Je me souviens qu'il faisait un peu frais, ce jour-là, et au moment où j’accélérai le pas pour me réchauffer, j'eus le sentiment d'être observée. Je regardai autour de moi, mais aucun promeneur n'était visible. Personne non plus sur l'autre rive, qu'on apercevait très clairement à travers les branches nues des arbres bordant l'eau. Cette sensation d'être observée était très désagréable ; pourtant, comme mon petit chien ne semblait pas avoir remarqué une présence, je lui fis confiance et continuai la promenade.
Mais à quelques mètres de là, au milieu de l'eau, une forme sombre brisait le courant : une branche, un rocher, je n'aurais su le dire. Ça ressemblait à une tête de chien, posée sur l'eau, avec un museau carré. Il me traversa l'esprit en la voyant que ça pouvait être un chien, tombé dans l'eau, et réfugié sur une souche pour pouvoir respirer en attendant qu'on vienne le délivrer. Mais c'était absurde : un chien en détresse ne serait pas resté là sans bouger, surtout en nous voyant arriver ! Non, il s'agissait sans doute d'un tronc dépassant de l'eau. Le coeur battant un peu plus vite, je continuai à avancer pour voir de plus près de quoi il s'agissait. Je tournai la tête pour observer mon chien, qui n'avait rien senti ni vu de particulier et qui continuait tranquillement sa balade, le museau enfoui dans les herbes. Mais à ce moment, juste quand mon regard se posa sur Orson, je vis, ou plutôt je saisis du coin de l’œil un mouvement venant de la souche sur l'eau ! Je redressai la tête, mais plus rien ne bougeait.
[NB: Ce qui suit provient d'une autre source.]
Lemma loseStep_allDice w rng i :
  (i < length (players (state w)))%nat →
  allDice (loseStep (w, rng) i).1 ≡ₚ allDice w ∧
  length (players (state (loseStep (w, rng) i).1)) = length (players (state w)).
Proof.
  intros Hlt. destruct (lookup_lt_is_Some_2 _ _ Hlt) as [p Hp].
  destruct (loseStep_spec w rng i p Hp)
    as (w' & rng' & l & p' & -> & Hps & (Hlost & _) & Hpool & _).
  cbn [fst]. split; [| by rewrite Hps, length_insert].
  unfold allDice. rewrite Hps, Hpool.
  rewrite insert_take_drop by done.
  rewrite <- (take_drop_middle _ _ _ Hp) at 3.
  rewrite !fmap_app, !fmap_cons, !concat_app, !concat_cons.
  assert (dice p ≡ₚ dice p' ++ omap id [l]) as ->.
  { destruct l as [d |]; cbn in Hlost |- *.
    - destruct Hlost as (k & Hk & -> & _).
      rewrite <- Permutation_cons_append. by apply delete_Permutation.
    - by rewrite Hlost, app_nil_r. }
  rewrite <- !app_assoc. do 2 f_equiv.
  rewrite (app_assoc _ (pool (state w))). apply Permutation_app_comm.
Qed.

Lemma loseLoop_allDice losers w rng :
  (∀ i, i ∈ losers → (i < length (players (state w)))%nat) →
  allDice (foldl loseStep (w, rng) losers).1 ≡ₚ allDice w.
Proof.
  revert w rng. induction losers as [| i losers IH]; intros w rng Hlt;
    [done |].
  cbn [foldl].
  destruct (loseStep_allDice w rng i) as [Hperm Hlen];
    [apply Hlt, elem_of_cons; by left |].
  destruct (loseStep (w, rng) i) as [w1 rng1]. cbn [fst] in *.
  rewrite IH; [done |].
  intros j Hj. rewrite Hlen. apply Hlt, elem_of_cons. by right.
Qed.

(** X12: a round's resolution neither makes nor destroys a die: the
    dice of all players together with the pool are, as a multiset,
    the same after [resolveRound] as before. *)
Theorem resolveRound_conserves_dice (active : list nat) w rng r :
  (∀ i, i ∈ active → (i < length (players (state w)))%nat) →
  resolveRound active w rng = Some r →
  allDice (res_world r) ≡ₚ allDice w.
Proof.
  intros Hlt Hr. unfold resolveRound in Hr. cbn [next] in Hr.
  destruct (_ !! _) as [winner |]; [| done].
  cbn [mbind option_bind] in Hr.
  pose proof (loseLoop_allDice (filter (λ i, i ≠ winner) active)
                (showSection results_section (set_phase resolving w))
                (λ i, rng (S i))) as Hperm.
  destruct (foldl loseStep _ _) as [w' rng']. injection Hr as <-.
  cbn [res_world fst] in *. etrans; [| apply Hperm].
  - done.
  - intros i [_ Hi]%list_elem_of_filter. by apply Hlt.
Qed.

Lemma resolveRound_conserves_dice_witness :
  ∃ r, resolveRound (activePlayers (players (state world_rolled)))
                    world_rolled (constRng u_top) = Some r ∧
       allDice (res_world r) ≡ₚ allDice world_rolled.
Proof.
  destruct (resolveRound_is_Some
              (activePlayers (players (state world_rolled)))
              world_rolled (constRng u_top)) as [r Hr]; [done | |].
  { intros i Hi. vm_compute in Hi.
    repeat (apply elem_of_cons in Hi as [-> | Hi]; [by vm_compute |]).
    by apply not_elem_of_nil in Hi. }
  exists r. split; [exact Hr |].
  apply (resolveRound_conserves_dice _ _ _ _ (activePlayers_lt _) Hr).
Defined.

(** ** [initGame] *)

Lemma newPlayers_select n names :
  (λ p, if bool_decide (isHuman p = false ∧ eliminated p = false)
        then set_chosenDie (bestDie p) p else p) <$> newPlayers n names
  = newPlayers n names.
Proof.
  unfold newPlayers. rewrite fmap_cons. f_equal.
  rewrite <- list_fmap_compose. by apply list_fmap_ext.
Qed.

Lemma initGame_fresh_state d n names w w' :
  initGame d n names w = Some w' →
  state w' = mkState (newPlayers n names) [] 1 d n select_die.
Proof.
  unfold initGame, startRound.
  cbn [players state set_players set_round_no set_phase hideAll foldl
       hideSection set_hidden dom showScreen round pool difficulty
       numOpponents phase].
  fold (newPlayers n names). rewrite newPlayers_select.
  cbn [newPlayers lookup list_lookup mbind option_bind eliminated newPlayer
       dice length].
  rewrite decide_False by lia. by intros [= <-].
Qed.


Lemma NoDup_AI_NAMES : NoDup AI_NAMES.
Proof. apply (bool_decide_unpack _). by vm_compute. Qed.

(** X14: with at most seven opponents, as many as there are names,
    the players [initGame] makes have pairwise distinct names, and
    the first of them, and no other, is the human player. *)
Theorem initGame_names_distinct d n names w w' :
  names ≡ₚ AI_NAMES → (n ≤ 7)%nat →
  initGame d n names w = Some w' →
  NoDup (name <$> players (state w')) ∧
  ∀ i p, players (state w') !! i = Some p → (isHuman p = true ↔ i = 0%nat).
Proof.
  intros Hperm Hn Hinit.
  pose proof (initGame_fresh_state d n names w w' Hinit) as Hst.
  rewrite Hst. cbn [players]. clear Hinit Hst.
  assert (length names = 7%nat) as Hlen by (by rewrite Hperm).
  assert (name <$> newPlayers n names = "You" :: take n names) as Hnames.
  { unfold newPlayers. rewrite fmap_cons. f_equal.
    rewrite <- list_fmap_compose. apply list_eq. intros i.
    rewrite list_lookup_fmap.
    destruct (decide (i < n)%nat) as [Hi | Hi].
    - rewrite lookup_seq_lt by done. rewrite lookup_take_lt by done. cbn.
      by rewrite list_lookup_lookup_total_lt by lia.
    - rewrite lookup_seq_ge by lia. by rewrite lookup_take_ge by lia. }
  split.
  - rewrite Hnames. apply NoDup_cons. split.
    + intros Hin. apply elem_of_take in Hin as (i & Hi%list_elem_of_lookup_2 & _).
      rewrite Hperm in Hi. revert Hi. apply (bool_decide_unpack _).
      by vm_compute.
    + apply (sublist_NoDup _ names); [| apply sublist_take].
      rewrite Hperm. apply NoDup_AI_NAMES.
  - intros [| i] p Hp; cbn in Hp.
    + by injection Hp as <-.
    + apply list_lookup_fmap_Some in Hp as (k & -> & _). done.
Qed.

Lemma initGame_names_distinct_witness :
  AI_NAMES ≡ₚ AI_NAMES ∧ (2 ≤ 7)%nat ∧
  ∃ w', initGame easy 2 AI_NAMES world0 = Some w' ∧
        NoDup (name <$> players (state w')).
Proof.
  assert (AI_NAMES ≡ₚ AI_NAMES) as H1 by done.
  assert (2 ≤ 7)%nat as H2 by lia.
  split_and!; [exact H1 | exact H2 |].
  assert (is_Some (initGame easy 2 AI_NAMES world0)) as [w' Hw]
    by (by eexists; vm_compute).
  exists w'. split; [exact Hw |].
  apply (initGame_names_distinct easy 2 AI_NAMES world0 w' H1 H2 Hw).
Defined.

(** ** The dice between any two events *)

Lemma Forall_core (P : Player → Prop) (ps ps' : list Player) :
  (∀ p p', core p' = core p → P p → P p') →
  core <$> ps' = core <$> ps → Forall P ps → Forall P ps'.
Proof.
  intros HP Hc. rewrite !Forall_lookup. intros H i p' Hi.
  destruct (core_lookup _ _ _ _ Hc Hi) as (p & Hp & Hcp). eauto.
Qed.

Lemma diceOk_core p p' : core p' = core p → diceOk p → diceOk p'.
Proof. unfold core, diceOk. intros [= _ Hd _ _]. by rewrite Hd. Qed.

Lemma d100Count_core p p' : core p' = core p → d100Count p' = d100Count p.
Proof. unfold core, d100Count. intros [= _ Hd _ _]. by rewrite Hd. Qed.

Lemma static_core (ps ps' : list Player) :
  static <$> ps' = static <$> ps → core <$> ps' = core <$> ps.
Proof.
  intros H. apply (f_equal (fmap (λ x : string * _ * Z, x.1.2))) in H.
  by rewrite <- !list_fmap_compose in H.
Qed.

Lemma static_total (ps ps' : list Player) i :
  static <$> ps' = static <$> ps → static (ps' !!! i) = static (ps !!! i).
Proof.
  intros H.
  assert (length ps' = length ps) as Hlen.
  { by rewrite <- (length_fmap static ps'), H, length_fmap. }
  assert ((static <$> ps') !! i = (static <$> ps) !! i) as Hi by (by rewrite H).
  rewrite !list_lookup_fmap in Hi. rewrite !list_lookup_total_alt.
  destruct (ps' !! i), (ps !! i); cbn in *; congruence.
Qed.

Lemma holdsChosen_static p p' :
  static p' = static p → holdsChosen p → holdsChosen p'.
Proof.
  unfold static, core, holdsChosen. intros [= _ _ Hd _ _ Hc]. by rewrite Hd, Hc.
Qed.

Lemma allHold_static (ps ps' : list Player) l :
  static <$> ps' = static <$> ps → allHold ps l → allHold ps' l.
Proof.
  intros H Hall i Hi. eapply holdsChosen_static; [| by apply Hall].
  by apply static_total.
Qed.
-Évidemment, me dis-je, tu as seulement crû voir un mouvement, arrête de laisser ton imagination te jouer des tours !

Pourtant, mes chères lectrices, croyez-le si vous voulez, je m'aperçus que l'espèce de statue de tête de chien n'était plus tout-à-fait orientée de la même façon… On aurait dit que la forme s'était un peu tournée dans notre direction !

Stupéfaite, je me figeai et alors se produisit quelque chose d'extraordinaire : la souche bougea nettement et si ce n'était certes pas un chien, je me rendis compte qu'il s'agissait bien d'un animal et… qu'il me regardait fixement, froidement, avec des yeux plats et ternes dont le regard me pénétra jusqu'au fond de l'âme. Je sentis mon dos se glacer sous ce regard méfiant, peut-être même hostile.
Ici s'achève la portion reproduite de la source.